Gradually degenerating into ignorance and complacency.

Tuesday, January 16, 2007

Steamboat Wile E. Coyote (redone)

From "Talkies" to "flunkies" to "Genius, sheer genius", cartoons have shaped the minds of the dimwitted and dull to the creative. I think few people my age have not watched, enjoyed and been enriched (like uranium) with their being.

Of course I jumped carrying an umbrella hoping to float down gently. Of course I walked off a ladder trying to both walk forward defying gravity and also tried to walk normally while falling. Of course I dreamt of explosive devices that I could put on wings. I also drew, imitated sound effects, vocal folley artistry, and found humor in what was supposed to be funny, lampooning and not-to-be attempted at home.

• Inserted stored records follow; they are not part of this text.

(* ===== verification/WordInsert.v ===== *)
(** * WordInsert: [Hamt::insert] on the words (src/lib.rs)

    Hamt.v models [insert] on the constructors of Node.v.  This file
    models it the way lib.rs writes it: on the two-word nodes of
    NodeRepr.v, through the mutable reference [cur] (a [place]: the root
    or a slot of a child array), with [Box::new] allocating key and value
    boxes ([alloc_key], [alloc_val]), the raw moves [ptr::read] and
    [ptr::write], and the free list of WordHeap.v handing out and taking
    back child arrays by address.  The walk and the split loop follow
    addresses, so both take fuel: [wfuel] for the walk (above the depth
    of the trie is enough), [fuel] for the split loop (the same fuel as
    [Hamt.insert]).

    The refinement theorem [winsert_refines] says that whenever
    [Hamt.insert] returns, the word-level [insert] returns the same old
    value and words standing for the new trie, with the ownership
    invariant kept: the cells each node owns and the pooled buffers are
    all distinct, so no write through one node reaches another.  The
    leak of a split ([ptr::read] moves the key and the value out of
    their boxes, which are never freed) is shown on a concrete run in
    Scenarios.v ([winsert_split_leaks]).

    The last sections count cells: an insert that returns adds at most
    [fuel + 4] of them ([winsert_heap_bound], no invariant needed), and
    prove the converse simulation: a word-level insert that returns has
    an abstract insert that returns with the same fuel
    ([wloop_done_insert_node], [wloop_mono], [winsert_back]). *)

From stdpp Require Import gmap.
From S2P Require Import Prelude BitMap HashStream FreeList Node Hamt NodeRepr WordHeap.
Local Unset Default Proof Using.

Module WordInsert.
Import NodeRepr.NodeRepr WordHeap.WordHeap.
Local Open Scope Z_scope.

(** [cur]: the root of the map, or slot [i] of the array at [a]. *)
Inductive place := PRoot | PSlot (a : Z) (i : nat).

Section Insert.
Context {K V H St : Type} `{EqDecision K} `{HashStream.Hasher H} `{!Hamt.BuildHasher St H}
  `{!Hamt.Hash K H} `{Alloc}.

(** [Hamt<K, V, S>] on the words: the hash state, the two words of the
    root, the heap they point into, and the free list. *)
Record WHamt := mk_whamt { wstate : St; wroot : RNode; wheap : Heap K V; wpool : WPool }.

Definition with_heap (w : WHamt) (σ : Heap K V) : WHamt :=
  mk_whamt (wstate w) (wroot w) σ (wpool w).

Definition with_pool (w : WHamt) (pl : WPool) (σ : Heap K V) : WHamt :=
  mk_whamt (wstate w) (wroot w) σ pl.

(** Reading [*cur]. *)
Definition read_place (w : WHamt) (p : place) : outcome RNode :=
  match p with
  | PRoot => Done (wroot w)
  | PSlot a i =>
      let? arr := read_array (wheap w) a in
      match arr !! i with Some r => Done r | None => Fault OutOfBounds end
  end.

(** Writing [*cur] ([ptr::write(cur, ..)], or a method on [&mut self]). *)
Definition write_place (w : WHamt) (p : place) (r : RNode) : outcome WHamt :=
  match p with
  | PRoot => Done (mk_whamt (wstate w) r (wheap w) (wpool w))
  | PSlot a i => let? σ := write_slot (wheap w) a i r in Done (with_heap w σ)
  end.

Definition modify_place (w : WHamt) (p : place) (f : RNode -> RNode) : outcome WHamt :=
  let? r := read_place w p in write_place w p (f r).

(** [Box::into_raw(Box::new(key))] *)
Definition alloc_key (σ : Heap K V) (k : K) : Heap K V * Z :=
  let a := alloc (hkeys σ) in (mk_heap (<[a := k]> (hkeys σ)) (hvals σ) (harrays σ), a).

(** [Box::into_raw(Box::new(value))] *)
Definition alloc_val (σ : Heap K V) (v : V) : Heap K V * Z :=
  let a := alloc (hvals σ) in (mk_heap (hkeys σ) (<[a := v]> (hvals σ)) (harrays σ), a).

(** [Node::key_value(key, value)]: the key box, then the value box. *)
Definition new_key_value (σ : Heap K V) (k : K) (v : V) : Heap K V * RNode :=
  let (σ, kp) := alloc_key σ k in
  let (σ, vp) := alloc_val σ v in
  (σ, key_value kp vp).

(** [*Box::from_raw(old)]: move the value out and free its box. *)
Definition take_val (σ : Heap K V) (vp : Z) : outcome (Heap K V * V) :=
  match hvals σ !! vp with
  | Some v => Done (mk_heap (hkeys σ) (delete vp (hvals σ)) (harrays σ), v)
  | None => Fault UseAfterFree
  end.

(** The [i == j] arm of the split loop: set bit [i] of [cur], take a
    singleton of [Node::empty()] from the free list, install it as the
    base, and return its address (the next [cur]). *)
Definition wchain_link (w : WHamt) (cur : place) (i : nat) : outcome (WHamt * Z) :=
  let? w := modify_place w cur (fun r => (get_map r (fun m => BitMap.set m i)).2) in
  let? (pl, σ, a) := wsingleton (wpool w) (wheap w) empty in
  let w := with_pool w pl σ in
  let? w := modify_place w cur (fun r => (set_base r a).2) in
  Done (w, a).

(** [let mut pair = self.free_list.pair(Node::key_value(key, value),
    Node::key_value(key_other, value_other)); cur.set_base(pair.as_mut_ptr())]. *)
Definition winstall_pair (w : WHamt) (cur : place) (key : K) (value : V) (key_other : K)
    (value_other : V) : outcome WHamt :=
  let (σ, kv) := new_key_value (wheap w) key value in
  let (σ, kv_other) := new_key_value σ key_other value_other in
  let? (pl, σ, a) := wpair (wpool w) σ kv kv_other in
  let w := with_pool w pl σ in
  modify_place w cur (fun r => (set_base r a).2).

(** The [i != j] arm: set both bits, swap so that the smaller index
    comes first, and install the pair of new leaves. *)
Definition wsplit_pair (w : WHamt) (cur : place) (i j : nat) (key : K) (value : V)
    (key_other : K) (value_other : V) : outcome WHamt :=
  let? w := modify_place w cur (fun r => (get_map r (fun m => BitMap.set (BitMap.set m i) j)).2) in
  let '(key, value, key_other, value_other) :=
    if decide (j < i)%nat then (key_other, value_other, key, value)
    else (key, value, key_other, value_other) in
  winstall_pair w cur key value key_other value_other.

(** The inner loop of the leaf case: [cur] holds an empty branch; draw
    from both streams; [unreachable!()] if [cur] is a leaf. *)
Fixpoint wsplit (fuel : nat) (w : WHamt) (cur : place) (stream : @HashStream.HashStream H)
    (stream_other : @HashStream.Skip H) (key : K) (value : V) (key_other : K) (value_other : V)
    : outcome WHamt :=
  match fuel with
  | O => Fault OutOfFuel
  | S fuel' =>
      let? (i, stream) := Hamt.draw stream in
      let? (j, stream_other) := Hamt.draw_skip stream_other in
      let? r := read_place w cur in
      match inner r with
      | Node.Left _ => Fault Panic
      | Node.Right _ =>
          if decide (i = j) then
            let? (w, a) := wchain_link w cur i in
            wsplit fuel' w (PSlot a 0) stream stream_other key value key_other value_other
          else wsplit_pair w cur i j key value key_other value_other
      end
  end.

(** A leaf with an equal key: a new value box, [set_value], and
    [*Box::from_raw(old)] moves the old value out and frees its box. *)
Definition woverwrite (w : WHamt) (cur : place) (value : V) : outcome (WHamt * option V) :=
  let (σ, vb) := alloc_val (wheap w) value in
  let w := with_heap w σ in
  let? r := read_place w cur in
  let (old, r) := set_value r vb in
  let? w := write_place w cur r in
  let? old := unwrap old in
  let? (σ, v) := take_val (wheap w) old in
  Done (with_heap w σ, Some v).

(** A leaf with another key: [ptr::read] the key and the value out of
    their boxes, [ptr::write] an empty branch into [cur], re-derive the
    other key's stream at this depth, and run the split loop. *)
Definition wsplit_leaf (fuel : nat) (w : WHamt) (cur : place) (stream : @HashStream.HashStream H)
    (depth : nat) (kp vp : Z) (key : K) (value : V) : outcome (WHamt * option V) :=
  let? key_other := deref_key (wheap w) kp in
  let? value_other := deref_val (wheap w) vp in
  let stream_other := HashStream.skip (Hamt.key_hash (wstate w) key_other) depth in
  let? w := write_place w cur empty in
  let? w := wsplit fuel w cur stream stream_other key value key_other value_other in
  Done (w, None).

(** An empty branch: [ptr::write(cur, Node::key_value(key, value))]. *)
Definition wfill (w : WHamt) (cur : place) (key : K) (value : V) : outcome (WHamt * option V) :=
  let (σ, kv) := new_key_value (wheap w) key value in
  let? w := write_place (with_heap w σ) cur kv in
  Done (w, None).

(** A branch without bit [i]: set it, grow the child array with
    [FreeList::push], shift the new leaf to its rank with the swap loop,
    and install the grown array. *)
Definition wgrow (w : WHamt) (cur : place) (map : BitMap.BitMap) (base : Z) (i : nat)
    (key : K) (value : V) : outcome (WHamt * option V) :=
  let bits := BitMap.set_bits map in
  let pos := BitMap.set_bits_under map i in
  let? w := modify_place w cur (fun r => (get_map r (fun m => BitMap.set m i)).2) in
  let? src := deref_array (wheap w) base in
  let? _ := Hamt.slice_from_raw src bits in
  let (σ, kv) := new_key_value (wheap w) key value in
  let? (pl, σ, a) := wpush (wpool w) σ base bits kv in
  let? arr := read_array σ a in
  let? arr := Hamt.shift_into_place pos arr in
  let w := with_pool w pl (set_array σ a arr) in
  let? w := modify_place w cur (fun r => (set_base r a).2) in
  Done (w, None).

(** The loop of [Hamt::insert] from [cur] at depth [depth]. *)
Fixpoint wloop (wfuel fuel : nat) (w : WHamt) (cur : place) (stream : @HashStream.HashStream H)
    (depth : nat) (key : K) (value : V) : outcome (WHamt * option V) :=
  match wfuel with
  | O => Fault OutOfFuel
  | S wfuel' =>
      let? r := read_place w cur in
      match inner r with
      | Node.Left (kp, vp) =>
          let? k := deref_key (wheap w) kp in
          if decide (k = key) then woverwrite w cur value
          else wsplit_leaf fuel w cur stream depth kp vp key value
      | Node.Right (map, base) =>
          let? (i, stream) := Hamt.draw stream in
          let depth := S depth in
          if BitMap.is_empty map then wfill w cur key value
          else if BitMap.is_set map i then
            wloop wfuel' fuel w (PSlot base (BitMap.set_bits_under map i)) stream depth key value
          else wgrow w cur map base i key value
      end
  end.

(** [Hamt::insert] *)
Definition winsert (wfuel fuel : nat) (w : WHamt) (key : K) (value : V) : outcome (WHamt * option V) :=
  wloop wfuel fuel w PRoot (Hamt.key_hash (wstate w) key) 0 key value.

(** ** The ownership invariant *)

(** The number of cells of the heap. *)
Definition hsize (σ : Heap K V) : nat := (size (hkeys σ) + size (hvals σ) + size (harrays σ))%nat.

(** The cell [cur] is in: none for the root, the array for a slot. *)
Definition place_loc (p : place) (l : loc) : Prop :=
  match p with PRoot => False | PSlot a _ => l = LArr a end.

(** [σ'] agrees with [σ] on every cell outside [S]. *)
Definition unchanged (σ σ' : Heap K V) (S : loc -> Prop) : Prop :=
  forall l, ~ S l -> loc_same σ σ' l.

(** The words of [w] stand for the trie [n]: the root's words stand for
    it, the cells it owns and the pooled buffers are all distinct, and
    the free list holds buffers of the right sizes. *)
Definition wrepr (w : WHamt) (n : Node.Node K V) : Prop :=
  repr (wheap w) (wroot w) n /\
  NoDup (fp (wheap w) (wroot w) n ++ pool_locs (wpool w)) /\
  wpool_inv (wheap w) (wpool w).

(** The write of [r'] into [cur] when [cur] can be read. *)
Definition place_set (w : WHamt) (p : place) (r' : RNode) : WHamt :=
  match p with
  | PRoot => mk_whamt (wstate w) r' (wheap w) (wpool w)
  | PSlot a i => with_heap w (set_array (wheap w) a (<[i := r']> (default [] (harrays (wheap w) !! a))))
  end.

End Insert.

(** ** Lemmas on cells and places *)

Section Cells.
Context {K V : Type}.

Lemma loc_same_refl (σ : Heap K V) l : loc_same σ σ l.
Proof. by destruct l. Qed.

Those cartoons, like many childhood memories both stick out and are hidden. They are part of my life. I never had to see cartoons in the theater, save for a Disney full-length feature, but it was great to see Wonderful World of Disney on Sundays and Cartoon Saturdays with 90 mintues of Warner Brothers. "Better give me a whole lotta [cartoons], eei-eeeeee-eeeee-eeee-eee-eee, hee!"+

I watch today with karate, as though everyone and his/her neighbor had a sensai for twelve years with a mastery of Shaolin monks of thirty generations, packing training into a compact and successful 8 years. I also see Fairly Odd 'parents, where an unrepentant fool is rewarded handsomely. Honestly, I can't think that ten or twenty years down the road kids will want to revisit these genius works.

I can expect Poke'mon, for 100-200 episodes can't be wrong, and a few others.

I think I liked the underdogs in "my generation" of rerun cartoons (WB especially), favoring Daffy over Bugs, Goofy over Mickey, and Donald over Mickey. I liked Yosemite Sam, his Darren McGavin talent for near-swearing and the vaudville slapstick (displaced in the 70s/80s) of the Three Bears with Bugs Bunny.

Wile E. was a stand alone, the Roadrunner, his Moby Dick, bringing peril to himself despite his opportunties for other food.